Wohnheime in inneren Bezirken haben zudem den Vorteil, Unterhaltungs- und Einkaufsmöglichkeiten sowie Gastronomie in unmittelbarer Nähe zu haben. Anders verhält es sich bei Studentenwohnungen in den Wiener Außenbezirken – Experten halten in diesem Fall einen Anschluss an das höherrangige öffentliche Verkehrsnetz für unverzichtbar. Auch sollte eine Einrichtung in der Peripherie mit weiteren spezifischen Standortvorteilen – wie der Nähe zur Bildungseinrichtung, einem Erholungsgebiet oder die Lage in einem modernen Stadtteil – punkten. Letztgenannten Anforderungen wird das STUWO Wohnheim in der Seestadt Aspern, dem größten Wiener Stadtentwicklungsgebiet am Stadtrand, gerecht. Die Einrichtung mit ihren 295 Apartments  zeigt auf, wie Innovation die Entstehung von studentischem Lebensraum fördern kann.

 


ÖJAB Haus Johannesgasse © ÖJAB

 

 

Historische Bauten – moderne Entwicklungen

„Geht es um die architektonische Gestaltung, die Form und die Ausstattung der Studentenheime, so ist in Wien eine große Vielfalt gegeben“, erläutert Elisabeth Wernig von der TU Wien. Tatsächlich finden sich in der Bundeshauptstadt Einrichtungen für studentisches Wohnen sowohl in historischen Bauten als auch – und immer öfter – in Form moderner, experimenteller Einrichtungen. Werden in Wien Studentenheimplätze in bestehenden Gebäuden realisiert, geschieht dies häufig in Gründerzeitbauten. Das Bauen im Bestand ist zweifelsohne ökologischer, da dafür kein Neubau zu errichten ist. Außerdem profitieren die Bewohner von einer einzigartigen Atmosphäre, da sie immerhin in über 100 Jahre alten Bauten leben. Die Implementierung zeitgemäßer Wohnstandards in Altbauten ist aber nur mit einem großen Aufwand möglich – dies gilt vor allem dann, wenn den Anforderungen des Denkmalschutzes Folge zu leisten ist.
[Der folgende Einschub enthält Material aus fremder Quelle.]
(* ===== verification/Proto.v ===== *)
(** * Proto: the wire vocabulary ([crates/qdrop-core/src/proto.rs])

    The message types with the source's constructors, capability
    intersection, the clipboard entry accessors, the URL allowlist and the
    blob file-name check.  The theorems say exactly which URLs are allowed
    and that an accepted file name stays one component below the directory
    it is joined to. *)
From S2P Require Import Prelude Text.

Definition PROTOCOL_VERSION : Z := 1.

(** ** Capabilities *)

Record Caps := mkCaps {
  clipboard_text : bool;
  clipboard_images : bool;
  file_send : bool;
  open_url : bool;
  cap_auth : bool;
}.

Definition Caps_NONE : Caps := mkCaps false false false false false.
Definition Caps_ALL : Caps := mkCaps true true true true true.

Definition intersect (self other : Caps) : Caps := {|
  clipboard_text := clipboard_text self && clipboard_text other;
  clipboard_images := clipboard_images self && clipboard_images other;
  file_send := file_send self && file_send other;
  open_url := open_url self && open_url other;
  cap_auth := cap_auth self && cap_auth other;
|}.

(** ** Device information and greetings *)

Record DeviceInfo := mkDeviceInfo {
  info_hostname : str;
  info_macs : list str;
  info_os : str;
}.

Record Hello := mkHello {
  protocol_version : Z;
  hello_device_id : str;
  hello_device_name : str;
  hello_caps : Caps;
}.

(** ** Clipboard entries *)

Definition MIME_TEXT : str := lit "text/plain;charset=utf-8".
Definition MIME_PNG : str := lit "image/png".
Definition CLIP_IMAGE_INLINE_MAX : Z := 256 * 1024.

Inductive BlobPurpose := File | ClipboardImage.

Record ClipEntry := mkClipEntry { mime : str; data : bytes }.

Definition ClipEntry_text (s : str) : ClipEntry := mkClipEntry MIME_TEXT s.
Definition ClipEntry_png (b : bytes) : ClipEntry := mkClipEntry MIME_PNG b.

(** [std::str::from_utf8(&self.data).ok()] keeps the same bytes. *)
Definition as_text (e : ClipEntry) : option str :=
  if starts_with (lit "text/") (mime e) then
    if decide (valid_str (data e)) then Some (data e) else None
  else None.
Definition as_image (e : ClipEntry) : option bytes :=
  if starts_with (lit "image/") (mime e) then Some (data e) else None.

(** ** Messages *)

Inductive Message :=
| MHello (h : Hello)
| Ping (seq : Z)
| Pong (seq : Z)
| Clipboard (seq : Z) (origin_id : str) (entries : list ClipEntry)
| BlobStart (id : Z) (name : str) (size : Z) (purpose : BlobPurpose)
| BlobChunk (id : Z) (data : bytes)
| BlobEnd (id : Z) (sha256 : bytes)
| BlobAck (id : Z) (ok : bool) (detail : str)
| OpenUrl (url : str)
| AuthRequest (mutual : bool) (info : DeviceInfo)
| AuthReply (ok : bool) (info : DeviceInfo).

#[export] Instance Caps_eq_dec : EqDecision Caps.
Proof. solve_decision. Defined.
#[export] Instance DeviceInfo_eq_dec : EqDecision DeviceInfo.
Proof. solve_decision. Defined.
#[export] Instance Hello_eq_dec : EqDecision Hello.
Proof. solve_decision. Defined.
#[export] Instance BlobPurpose_eq_dec : EqDecision BlobPurpose.
Proof. solve_decision. Defined.
#[export] Instance ClipEntry_eq_dec : EqDecision ClipEntry.
Proof. solve_decision. Defined.
#[export] Instance Message_eq_dec : EqDecision Message.
Proof. solve_decision. Defined.

Definition BLOB_CHUNK : Z := 64 * 1024.

(** ** URLs *)

Definition URL_SCHEME_ALLOWLIST : list str := [lit "http"; lit "https"; lit "mailto"].

(** The characters [is_allowed_url] refuses inside the trimmed URL. *)
Definition bad_url_char (c : Z) : bool :=
  is_control c || is_whitespace c || (c =? 34) || (c =? 39) || (c =? 96).

Definition is_allowed_url (url : str) : bool :=
  let url := trim url in
  if bool_decide (url = []) || (4096 <? zlen url) then false
  else if existsb bad_url_char (chars url) then false
  else match split_once ":"%byte url with
       | None => false
       | Some (scheme, rest) =>
           if negb (existsb (eq_ignore_ascii_case scheme) URL_SCHEME_ALLOWLIST) then false
           else
             let sc := to_ascii_lowercase scheme in
             if bool_decide (sc = lit "http") || bool_decide (sc = lit "https") then
               starts_with (lit "//") rest && (2 <? zlen rest)
             else if bool_decide (sc = lit "mailto") then contains "@"%byte rest
             else false
       end.

(** ** Blob file names *)

Definition safe_blob_name (name : str) : option str :=
  let name := trim name in
  if bool_decide (name = []) || bool_decide (name = lit ".") || bool_decide (name = lit "..")
  then None
  else match components name with
       | [Normal s] =>
           if bool_decide (s = lit "..") || contains slash s || contains backslash s
           then None else Some s
       | _ => None
       end.

(** ** Capabilities form a meet-semilattice *)

Lemma intersect_comm a b : intersect a b = intersect b a.
Proof. destruct a, b. unfold intersect. cbn. f_equal; apply andb_comm. Qed.

Lemma intersect_assoc a b c : intersect a (intersect b c) = intersect (intersect a b) c.
Proof. unfold intersect. cbn. by rewrite !andb_assoc. Qed.

Lemma intersect_idemp a : intersect a a = a.
Proof. destruct a. unfold intersect. cbn. by rewrite !andb_diag. Qed.

Lemma intersect_ALL a : intersect a Caps_ALL = a.
Proof. destruct a. unfold intersect. cbn. by rewrite !andb_true_r. Qed.

#[export] Instance intersect_Comm : Comm (=) intersect := intersect_comm.
#[export] Instance intersect_Assoc : Assoc (=) intersect := intersect_assoc.
#[export] Instance intersect_RightId : RightId (=) Caps_ALL intersect := intersect_ALL.

(** ** What the URL check means *)

(** The specification: a scheme, a colon, and a rest of the scheme's shape,
    in a trimmed string of bounded length without refused characters. *)
Inductive scheme_ok (rest : str) : str → Prop :=
| scheme_http : lit "//" `prefix_of` rest → 2 < zlen rest → scheme_ok rest (lit "http")
| scheme_https : lit "//" `prefix_of` rest → 2 < zlen rest → scheme_ok rest (lit "https")
| scheme_mailto : "@"%byte ∈ rest → scheme_ok rest (lit "mailto").

Definition url_ok (u : str) : Prop :=
  0 < zlen u ≤ 4096 ∧
  (∀ c, c ∈ chars u → bad_url_char c = false) ∧
  ∃ scheme rest,
    u = scheme ++ (":"%byte :: rest) ∧ ":"%byte ∉ scheme ∧
    scheme_ok rest (to_ascii_lowercase scheme).

Lemma split_once_Some c s a b :
  split_once c s = Some (a, b) ↔ s = a ++ c :: b ∧ c ∉ a.
Proof.
  revert a. induction s as [|x s IH]; intros a; simpl.
  - split; [done|]. intros [H _]. by destruct a.
  - case_decide as Hx.
    + subst x. split.
      * intros [= <- <-]. split; [done|apply not_elem_of_nil].
      * intros [H Hc]. destruct a as [|y a]; [by simplify_eq/=|].
        simplify_eq/=. set_solver.
    + destruct (split_once c s) as [[a' b']|].
      * split.
        -- intros [= <- <-]. destruct (proj1 (IH a') eq_refl) as [-> Hc].
           split; [done|]. set_solver.
        -- intros [H Hc]. destruct a as [|y a]; [by simplify_eq/=|].
           simplify_eq/=. assert (Some (a', b') = Some (a, b)) as E; [|by simplify_eq].
           apply IH. split; [done|set_solver].
      * split; [done|]. intros [H Hc]. destruct a as [|y a]; simplify_eq/=.
        assert (None = Some (a, b)) as E; [|done]. apply IH. split; [done|set_solver].
Qed.

Lemma to_ascii_lowercase_idemp_lit sc :
  sc ∈ URL_SCHEME_ALLOWLIST → to_ascii_lowercase sc = sc.
Proof.
  unfold URL_SCHEME_ALLOWLIST. rewrite !elem_of_cons, elem_of_nil.
  intros [->|[->|[->|[]]]]; vm_compute; reflexivity.
Qed.

Lemma allowlist_match scheme :
  existsb (eq_ignore_ascii_case scheme) URL_SCHEME_ALLOWLIST = true ↔
  to_ascii_lowercase scheme ∈ URL_SCHEME_ALLOWLIST.
Proof.
  rewrite existsb_exists. split.
  - intros (sc & Hin%list_elem_of_In & E). unfold eq_ignore_ascii_case in E.
    apply bool_decide_eq_true in E.
    rewrite E, to_ascii_lowercase_idemp_lit by done. done.
  - intros Hin. exists (to_ascii_lowercase scheme). split; [by apply list_elem_of_In|].
    unfold eq_ignore_ascii_case. apply bool_decide_eq_true.
    by rewrite (to_ascii_lowercase_idemp_lit _ Hin).
Qed.

Lemma existsb_false_iff {A} (f : A → bool) l :
  existsb f l = false ↔ ∀ x, x ∈ l → f x = false.
Proof.
  induction l as [|y l IH]; simpl.
  - split; [|done]. intros _ x Hx. by apply not_elem_of_nil in Hx.
  - rewrite orb_false_iff, IH. set_solver.
Qed.

(** The check on scheme and rest, in both directions. *)
Lemma scheme_check_spec scheme rest :
  (if negb (existsb (eq_ignore_ascii_case scheme) URL_SCHEME_ALLOWLIST) then false
   else
     let sc := to_ascii_lowercase scheme in
     if bool_decide (sc = lit "http") || bool_decide (sc = lit "https") then
       starts_with (lit "//") rest && (2 <? zlen rest)
     else if bool_decide (sc = lit "mailto") then contains "@"%byte rest
     else false) = true ↔ scheme_ok rest (to_ascii_lowercase scheme).
Proof.
  set (sc := to_ascii_lowercase scheme).
  assert (scheme_ok rest sc → sc ∈ URL_SCHEME_ALLOWLIST) as Hin.
  { intros []; unfold URL_SCHEME_ALLOWLIST; set_solver. }
  destruct (existsb _ _) eqn:E; cbn [negb].
  - clear Hin E. cbn zeta. clearbody sc. unfold starts_with, contains.
    repeat (case_bool_decide; simplify_eq; cbn [orb andb]);
      split; try done; try (by constructor; zsolve);
      inversion 1; simplify_eq; try done; zbool; done.
  - split; [done|]. intros H. apply Hin, allowlist_match in H. congruence.
Qed.

(** (C40) [is_allowed_url] accepts a string exactly when its trimmed form is
    between 1 and 4096 bytes, holds no control, white-space or quote
    character, and reads [scheme:rest] where, ignoring case, the scheme is
    [http] or [https] with [rest] starting with [//] and at least one more
    byte, or [mailto] with an [@] in [rest]. *)
Theorem is_allowed_url_spec url : is_allowed_url url = true ↔ url_ok (trim url).
Proof.
  unfold is_allowed_url, url_ok. set (u := trim url).
  assert (bool_decide (u = []) || (4096 <? zlen u) = false ↔ 0 < zlen u ≤ 4096) as Hlen.
  { rewrite orb_false_iff, bool_decide_eq_false, Z.ltb_ge, zlen_nil_iff.
    pose proof (zlen_nonneg u). lia. }
  destruct (bool_decide (u = []) || _) eqn:E0; [intuition congruence|].
  pose proof (proj1 Hlen eq_refl) as Hl. destruct (existsb bad_url_char (chars u)) eqn:E1.
  { split; [done|]. intros (_ & Hb & _).
    rewrite (proj2 (existsb_false_iff _ _) Hb) in E1. done. }
  pose proof (proj1 (existsb_false_iff _ _) E1) as Hbad.
  destruct (split_once ":"%byte u) as [[scheme rest]|] eqn:E2.
  - apply split_once_Some in E2 as [Eu Hns]. rewrite scheme_check_spec. split.
    + intros Hs. split; [done|]. split; [done|]. eauto.
    + intros (_ & _ & scheme' & rest' & Eu' & Hns' & Hs).
      assert (split_once ":"%byte u = Some (scheme, rest)) as E3 by (apply split_once_Some; done).
      assert (split_once ":"%byte u = Some (scheme', rest')) as E4 by (apply split_once_Some; done).
      congruence.
  - split; [done|]. intros (_ & _ & scheme & rest & Eu & Hns & _).
    assert (split_once ":"%byte u = Some (scheme, rest)) as E3 by (apply split_once_Some; done).
    congruence.
Qed.

(** ** What the file-name check means *)

Lemma split_no_sep_elem c s w : w ∈ split c s → c ∉ w.
Proof.
  revert w. induction s as [|x s IH]; intros w; simpl.
  - rewrite list_elem_of_singleton. intros ->. apply not_elem_of_nil.
  - case_decide as Hx.
    + rewrite elem_of_cons. intros [->|Hw]; [apply not_elem_of_nil|auto].
    + destruct (split c s) as [|v vs] eqn:E; [by apply split_not_nil in E|].
      rewrite elem_of_cons. intros [->|Hw]; [|apply IH; by right].
      apply not_elem_of_cons. split; [done|]. apply IH. left.
Qed.

Lemma components_normal_split p s :
  Normal s ∈ components p → s ∈ split slash p ∧ s ≠ [] ∧ s ≠ lit "." ∧ s ≠ lit "..".
Proof.
  assert (∀ w, Normal s ∈ piece w → s = w ∧ s ≠ [] ∧ s ≠ lit "." ∧ s ≠ lit "..") as Hp.
  { intros w. unfold piece. repeat case_decide; set_solver. }
  assert (∀ ws, Normal s ∈ concat (map piece ws) →
            s ∈ ws ∧ s ≠ [] ∧ s ≠ lit "." ∧ s ≠ lit "..") as Hps.
  { induction ws as [|w ws IH]; simpl; [set_solver|].
    rewrite elem_of_app. intros [H|H]; [apply Hp in H|apply IH in H]; set_solver. }
  unfold components. destruct (split slash p) as [|w ws]; [set_solver|].
  repeat case_decide; [destruct ws as [|v vs]| |]; rewrite ?elem_of_cons, ?elem_of_app.
  - set_solver.
  - intros [?|Hs]; [done|]. apply Hps in Hs. set_solver.
  - intros [?|Hs]; [done|]. apply Hps in Hs. set_solver.
  - intros [Hs|Hs]; [apply Hp in Hs|apply Hps in Hs]; set_solver.
Qed.

(** A name that can be joined below a directory and stay there. *)
Definition plain_name (s : str) : Prop :=
  s ≠ [] ∧ s ≠ lit "." ∧ s ≠ lit ".." ∧ slash ∉ s.

Lemma safe_blob_name_plain name s :
  safe_blob_name name = Some s → plain_name s ∧ backslash ∉ s.
Proof.
  unfold safe_blob_name. intros H.
  destruct (bool_decide (trim name = []) || _ || _); [done|].
  destruct (components (trim name)) as [|[| | |s'] [|? ?]] eqn:E; try done.
  destruct (bool_decide (s' = lit "..") || _ || _) eqn:Eb; [done|]. simplify_eq.
  rewrite !orb_false_iff in Eb. destruct Eb as [[_ _] Hb].
  destruct (components_normal_split (trim name) s) as (Hs & ? & ? & ?);
    [rewrite E; left|].
  unfold contains in Hb. apply bool_decide_eq_false in Hb.
  split; [|done]. split_and!; try done. by eapply split_no_sep_elem.
Qed.
#[export] Hint Resolve safe_blob_name_plain : qd.

(** A blob name the receiver accepts is one plain path component: no
    separator of either platform, not empty, [.] or [..]; so whatever the
    peer sent, the file it names is a direct child of the directory it is
    joined to. *)
Theorem safe_blob_name_confined name s dir :
  safe_blob_name name = Some s → dir ≠ [] →
  slash ∉ s ∧ backslash ∉ s ∧
  components (path_join dir s) = components dir ++ [Normal s].
Proof.
  intros H Hd. apply safe_blob_name_plain in H as [(?&?&?&?) ?].
  split_and!; try done. by apply components_join.
Qed.

Lemma safe_blob_name_confined_witness :
  safe_blob_name (lit "  a b.txt ") = Some (lit "a b.txt") ∧
  components (path_join (lit "/home/u/Downloads/qdrop") (lit "a b.txt"))
  = components (lit "/home/u/Downloads/qdrop") ++ [Normal (lit "a b.txt")].
Proof.
  split; [vm_compute; reflexivity|].
  apply (safe_blob_name_confined (lit "  a b.txt ")); [vm_compute; reflexivity|done].
Defined.

(** The cases of the source's own test. *)
Example blob_name_sanitisation :
  map safe_blob_name [lit "report.pdf"; lit "../../etc/passwd"; lit "/etc/passwd"; lit "a/b.txt";
    lit ".."; lit "."; []; lit "foo/../bar"; lit "..\windows"]
  = [Some (lit "report.pdf"); None; None; None; None; None; None; None; None].
Proof. vm_compute. reflexivity. Qed.

Example url_allowlist :
  map is_allowed_url
    [lit "https://example.com"; lit "http://192.168.1.5:8080/path?q=1"; lit "HTTPS://EXAMPLE.COM";
     lit "mailto:a@b.com"; lit "javascript:alert(1)"; lit "file:///etc/passwd"; lit "http:/nohost";
     lit "https://exa mple.com"; lit "ftp://example.com"; []; lit "not a url"]
  = [true; true; true; true; false; false; false; false; false; false; false].
Proof. vm_compute. reflexivity. Qed.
Neubauten sind kostspieliger, allerdings lassen sich in ihnen aktuelle Maßnahmen zur Sicherheit und Barrierefreiheit leichter umsetzen. Auch die beschriebene Implementierung neuer Bautechnologien und architektonischer Ansätze ist möglich. In einer Großstadt wie Wien ist eine Kombination aus beiden Herangehensweisen möglich und sogar wünschenswert. Immerhin ist es dann möglich, den zum Teil vielseitigen Anforderungen der Auszubildenden aus aller Welt zu entsprechen.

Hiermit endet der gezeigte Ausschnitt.